Carmen Posadas: Kate
Me encanta Kate Middleton. Creo que esa fábrica de sueños (y de pesadillas) que es la familia real británica tiene mucha suerte de que sea su actual princesa de Gales y –si el sueño no se tuerce del todo– también su futura reina. Se cuenta que, cuando Guillermo y ella anunciaron su intención de casarse, The Firm (que es como de puertas adentro se autodenomina esta milenaria institución) les aconsejó que convivieran durante una temporada antes de pasar por el altar. El tiempo suficiente para que Kate pudiese conocer y sopesar exactamente cuál iba a ser su vida de ahí en adelante. Porque, a diferencia de la creencia popular, ser princesa no es un cuento de hadas. No solo porque algunos príncipes azules destiñen al primer lavado. También por lo que realmente conlleva convertirse en protagonista de ese tipo de cuento. Verbigracia, someterse a una etiqueta rígida y no pocas veces absurda que prohíbe, por ejemplo, pintarse las uñas de rojo o cruzar las piernas cuando una se sienta.
Ser princesa no es un cuento de hadas. Y no solo porque algunos príncipes azules destiñen al primer lavado
En cuanto a las tareas que ha de desarrollar como miembro de la familia, las obligaciones incluyen aburrirse como una ostra en larguísimas y soporíferas ceremonias; tomar parte en actividades cuanto más fotografiables mejor: hoy, una carrera de sacos; mañana, tiro de jabalina; pasado, un poco de hula hoop o practicar el saludo kiwi frotando narices con un maorí. Todo esto acompañado de sonrisa indesmayable, naturalmente, como indesmayable ha de ser también la sonrisa cuando toque capear los cada vez más frecuentes temporales mediáticos a los que se ve sometida The Firm. Ayer fueron los escándalos del príncipe Andrés; hoy a ver qué disgusto nos da Harry llorando sus penas de pobre niño rico; o tener que enfrentarse al bulo de la semana, el último, la ‘noticia’ de que Guillermo había pasado el Día de San Valentín junto con su amante.
Con este panorama, y sabiendo que hoy los cuentos de princesas se parecen más a Historias para no dormir, no es de extrañar que ciertas consortes hayan querido darse de baja. Una como Meghan Markle lo hizo marchándose a miles de kilómetros y monetizando su espantada. Otras, como Charlene de Mónaco y alguna que otra más, siguen ahí, pero haciendo ver que aquello les espanta y escaqueándose de sus obligaciones siempre que pueden.
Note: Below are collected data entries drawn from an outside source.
Lemma response_shapes_witness :
  (∃ message, error_response "Unknown operation: None" = error_response message)
  ∨ (∃ name result complete,
       dict [("operation", VNone)] !! "module_name" = Some (VStr name) ∧
       check_module_structure ascii_lower sample_fs name = Ok result ∧
       error_response "Unknown operation: None"
       = check_response name result complete)
  ∨ (∃ message ms,
       list_all_modules ascii_lower sample_fs = Ok ms ∧
       error_response "Unknown operation: None" = list_response message ms).
Proof.
  apply (response_shapes ascii_lower sample_fs (dict [("operation", VNone)])).
  reflexivity.
Defined.

Lemma run_reads_two_keys_witness :
  run ascii_lower sample_fs (dict [("operation", VStr "list")])
  = run ascii_lower sample_fs
      (dict [("operation", VStr "list"); ("verbose", VBool true)]).
Proof.
  apply (run_reads_two_keys ascii_lower sample_fs
           (dict [("operation", VStr "list")])
           (dict [("operation", VStr "list"); ("verbose", VBool true)]));
    reflexivity.
Defined.

Lemma tool_flags_need_directory_witness :
  ∃ (r : gmap string pyval) (e p y : bool),
    check_module_structure ascii_lower sample_fs "bar" = Ok r ∧
    r !! "exists" = Some (VBool e) ∧
    r !! "has_tool_py" = Some (VBool p) ∧
    r !! "has_tool_yaml" = Some (VBool y) ∧
    (p = true → e = true) ∧ (y = true → e = true).
Proof. apply (tool_flags_need_directory ascii_lower sample_fs "bar"). Defined.
(** * PathAIA [pathaia/util/management.py]: dataset assembly over a project

    A shallow embedding of the five operations of the module
    ([get_patch_csv_from_patch_folder], [get_patch_folders_in_project],
    [get_slide_file], [handle_labeled_patches] and
    [PathaiaHandler.list_patches]) together with the parts of the Python
    runtime they call: string tests, [os.path], the directory tree and the
    table returned by [pandas.read_csv].

    Exceptions are values of [exn]; a function that returns or raises has
    type [result _]; a generator is the finite trace of the items it yields
    followed by the exception that ended it, if any. *)

From Stdlib Require Import String Ascii List ZArith Bool Lia.
From Stdlib Require SpecFloat.
Import ListNotations.

Local Open Scope string_scope.
Local Open Scope list_scope.

(* ================================================================== *)
(** ** Python strings *)

Module Str.

(** [s.startswith(p)] *)
Definition startswith (s p : string) : bool := String.prefix p s.

(** [s.endswith(p)]: the last [len(p)] characters of [s] are [p]. *)
Definition endswith (s p : string) : bool :=
  (String.length p <=? String.length s)%nat
  && String.eqb
       (String.substring (String.length s - String.length p)
          (String.length p) s) p.

(** [sub in s]: [sub] occurs at some position of [s]. *)
Fixpoint contains (sub s : string) : bool :=
  match s with
  | EmptyString => String.prefix sub EmptyString
  | String _ rest => String.prefix sub s || contains sub rest
  end.

(** [s.rfind(c)] for a one-character [c]: the highest index of [c] in
    [s], or [-1]. *)
Fixpoint rfind_from (c : ascii) (s : string) (i last : Z) : Z :=
  match s with
  | EmptyString => last
  | String a rest =>
      rfind_from c rest (i + 1) (if Ascii.eqb a c then i else last)
  end.

Definition rfind (s : string) (c : ascii) : Z := rfind_from c s 0 (-1).

(** The slices [s[:i]] and [s[i:]] for [0 <= i]. *)
Definition slice_to (s : string) (i : Z) : string :=
  String.substring 0 (Z.to_nat i) s.

Definition slice_from (s : string) (i : Z) : string :=
  String.substring (Z.to_nat i) (String.length s - Z.to_nat i) s.
(** * Structural pattern matching of Python311_examples.py

    The functions [analyze_data], [process_value] and
    [complex_pattern_matching] of
    [old_code/grammar/examples/Python311_examples.py] are [match] statements.
    This development embeds those statements: runtime values are a tagged
    union, the [case] patterns are pattern trees, and the [match] statement
    itself is the ordered scan [select] over (pattern, guard) pairs, run the
    way Python 3.11 runs it (PEP 634): literal patterns compare with [==],
    class patterns test [isinstance], guards are evaluated with the captured
    names bound and an exception raised by a guard leaves the statement.

    The subjects are numbers, strings, [None], lists, dicts and instances of
    user classes. An instance carries its class together with the classes it
    inherits from, so that a class pattern accepts an instance of a subclass.
    A string is kept as its UTF-8 bytes and measured in characters. The
    f-strings that the functions return write their values out, which
    CPython refuses for an [int] of more than 4300 digits: that failure is
    part of what a function does. Values carry no object identity: where
    [==] would look at identity, a value stands for objects that are all
    distinct, and the statements about [x == y] are made for scalars, where
    identity plays no part. *)

From Stdlib Require Import ZArith.
From Stdlib Require Import Floats.SpecFloat.
From stdpp Require Import gmap strings list fin_maps.

Set Warnings "-register-all,-clear-no-such-hyp".

Open Scope Z_scope.
Open Scope string_scope.
Open Scope list_scope.

(** ** Value model *)

(** Scalar subjects: [int], [float] (IEEE value as sign, mantissa, exponent),
    [bool], [str] (the bytes of its UTF-8 encoding) and [None]. *)
Inductive Scalar :=
| SInt (n : Z)
| SFloat (f : spec_float)
| SBool (b : bool)
| SStr (s : string)
| SNone.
No, no es ninguna bicoca ser princesa, sobre todo en tiempos como los nuestros, en los que nadie aguanta un pelo y en los que responsabilidad o sentido del deber son conceptos anticuados y latosísimos.
Por eso me gusta Kate. Porque sabe que en la vida, y como dicen los gringos, you can’t have your cake and eat it too. O, dicho en cristiano, no se puede tenerlo todo, el oro, el moro, la chancha y los cinco reales. Sabe también que nada es gratis, ni siquiera en las situaciones que parecen más privilegiadas. Y sabe, por tanto, que la vida que ha elegido entraña estar sometida a escrutinio, a dimes, diretes, rumores, calumnias y a una pérdida casi total de libertad. Una vida, además, sobre la que siempre planeará alargada la sombra de su predecesora, una de las figuras más queridas y carismáticas de los últimos tiempos. Una mujer que, sin embargo, y a diferencia de Kate, utilizó –con razón o no– su enorme popularidad para hacer ver al mundo lo desgraciada que era y lo mucho que había sufrido como princesa de Gales.
Yo no sé si un día Kate se cansará de esta vida y seguirá los pasos de Diana y ahora de Harry y Meghan y como ellos se vengará aireando trapos sucios de los Windsor. Pero estoy por apostar que, incluso si su matrimonio fracasara, no lo hará. Cuentan que, cuando Lady Di reveló en su famosa entrevista en la BBC el infierno que era su vida culpando de ello a su marido y al resto de la familia real, Guillermo, que era poco más que un niño, le preguntó: «¿Nunca pensaste en mí, mamá, y en lo que seré algún día?». A mi modo de ver, esta es la diferencia entre una persona responsable y con sentido del deber y quien carece de él. La primera piensa en sí misma y en lo malos que han sido con ella; la segunda traga saliva y piensa en sus hijos.